The students found many treasures at the site. These included a mortar and pestle, knives, scrapers, cooking stones, fire-cracked rocks, and charred bones, which are leftover bones that have been burned. They unearthed and recorded eight different classes of projectile points, more commonly known as arrowheads.

Although these archaeological treasures are mostly found a foot underground, excavations must be done carefully, using trowels, and the soil and its contents carefully sifted for anything of significance.

“Early Native Americans made tools from large boulders and left behind a lot of rocky debris,” said Wegner of the Institute of American Indian Studies. “There is also ample evidence of fire, which they used for cooking and for light.”

Once found, artifacts are placed in a float or bath in which all lighter materials will float on the surface of the water. This yielded charcoal, fish scales, and seeds, to name a few.

“All materials are carbon dated and most will remain in our lab for further study,” Wegner said.

Some materials undergo a process called lipid absorption analysis. As anyone who has taken a cholesterol test knows, lipids are fats, and the pottery and utensils used by Native Americans attest to this.

“Through lipid analysis, we can discover thousands of years later that their diet consisted largely of fish, which makes sense given the site’s location on Lake Waramaug,” Wegner said.

An archaeological dig begins with a template grid for digging, said Nelson, who guided the students in creating such a grid.

“Each week of classes consisted of two days in class and two or three days in the field,” he said. “Deer Run occupies a small plateau above Lake Waramaug, has no trees and has never been plowed – making it a great site for us.”

“We found things that date back to 4000 BC,” he added.

In previous years, students have discovered both clay and soapstone, some bearing the marks of early artists. They used sticks wrapped in rope to engrave designs on their wares. Projectile points were plentiful and their classification or type provides archaeologists with evidence of their antiquity.

“Based on the types of projectile points that were found at Deer Run, we know they are between 2,000 and 4,000 years old,” Nelson said.

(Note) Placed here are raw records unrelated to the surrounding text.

Section daemons.
  Context `{EntryCodec} `{!PartitionJson}.
(** The environment, what connecting to a cluster gives, and whether the FIPS
    provider can be used. *)
  Context (vars : rstring -> option rstring) (connect_cluster : ClusterRef -> result (StoreError json_error) unit)
    (fresh_fips : result Error unit).
  Abbreviation failing A := (result (DaemonError json_error ConfigError) A).

Definition require (name : string) : failing rstring := ok_or (DEnv (str name)) (env vars name).

(** The store of one domain partition, which every program makes alike. *)
Definition domain_registry (pid base_dn endpoint : rstring) : failing (PartitionRegistry * Dn) :=
  forest ← map_err DPartition (ForestId_new pid);
  base ← map_err DPartition (Dn.parse base_dn);
  partition ← map_err DPartition (Partition.domain pid forest base (plaintext [endpoint]));
  reg ← map_err DPartition (Registry.insert Registry.new partition);
  Ok (reg, base).

Definition domain_store (pid base_dn endpoint : rstring) : failing (Store * Dn) :=
  made ← domain_registry pid base_dn endpoint;
  st ← map_err DStore (Store.connect connect_cluster made.1);
  Ok (st, made.2).

(** The registry kept in a configuration partition. *)
Definition load_forest (endpoint pid base_dn : rstring) : prog (failing PartitionRegistry) :=
  forest <-? lift (map_err DPartition (ForestId_new pid)) ;;
  config_dn <-? lift (map_err DPartition (Dn.parse base_dn)) ;;
  p <-? lift (map_err DPartition (configuration pid forest config_dn (plaintext [endpoint]))) ;;
  reg <-? lift (map_err DPartition (Registry.insert Registry.new p)) ;;
  st <-? lift (map_err DStore (Store.connect connect_cluster reg)) ;;
  prog_map_err DConfig (load_registry st config_dn).

(** [load_topology] of [iron-kdcd] and [iron-ldapd], which read three variables
    each; the program runs on the store of the configuration partition. *)
Definition load_topology (endpoint pid base_dn : string) : prog (failing (option PartitionRegistry)) :=
  match env vars endpoint, env vars pid, env vars base_dn with
  | Some endpoint, Some pid, Some base_dn =>
      registry <-? load_forest endpoint pid base_dn ;;
      Ret (Ok (Some registry))
  | _, _, _ => Ret (Ok None)
  end.

Definition kdc_load_topology : prog (failing (option PartitionRegistry)) :=
  load_topology "IRON_KDC_CONFIG_FASTETCD_ENDPOINT" "IRON_KDC_CONFIG_PARTITION_ID" "IRON_KDC_CONFIG_BASE_DN".
Definition ldap_load_topology : prog (failing (option PartitionRegistry)) :=
  load_topology "IRON_LDAP_CONFIG_FASTETCD_ENDPOINT" "IRON_LDAP_CONFIG_PARTITION_ID" "IRON_LDAP_CONFIG_BASE_DN".

(** *** [iron-kdcd] *)

(** [AppState::new]: no KDC without the FIPS provider. *)
Definition kdc_app_new (st : Store) (base_dn : Dn) (realm : rstring) (topology : option PartitionRegistry)
    (own_partition_id : option PartitionId) : result Error Kdc.AppState :=
  _ ← fresh_fips; Ok (Kdc.mkAppState st base_dn realm topology own_partition_id).

(** [topology] is what [kdc_load_topology] gave. *)
Definition kdcd_start (topology : failing (option PartitionRegistry)) : failing Kdc.AppState :=
  endpoint ← require "IRON_KDC_FASTETCD_ENDPOINT";
  pid ← require "IRON_KDC_PARTITION_ID";
  base_dn ← require "IRON_KDC_BASE_DN";
  realm ← require "IRON_KDC_REALM";
  made ← domain_store pid base_dn endpoint;
  topology ← topology;
  own ← map_err DPartition (PartitionId_new pid);
  map_err DCrypto (kdc_app_new made.1 made.2 realm topology (Some own)).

Projectile points were mounted on thin poles and used to spear fish or hunt deer and elk. The latter were widespread in Connecticut before disappearing in the eastern United States.

Importance of the work

This work has a personal connection to Nelson, who works with several schools and associations on excavations at sites across New England.

“My 14th great-grandmother was a Shawnee,” said Nelson, who served as Warren’s first coach. “His father was a neighborhood chief named Cornstalk.”

Schneiderman said too often that today’s students have been told by their parents and others to avoid studying subjects such as archeology and instead focus on career-oriented courses. Yet archeology and other social sciences have deep relevance beyond academia or research.

Schneiderman’s work for Historical Perspectives, Inc. often examines the effect of new government construction—including roads, office buildings, and schools—on sites of historical or cultural significance.

“As part of the review process for a new project, we have to consider the impact it would have on our cultural heritage,” Schneiderman said.

The annual course has significance for students of any major, Nelson said.

“At the end, all of our students receive a certificate of completion,” he said. “If they stay in this area, it’s because they’ve learned a lot. But it’s always worth putting a resume on, no matter what they might do later.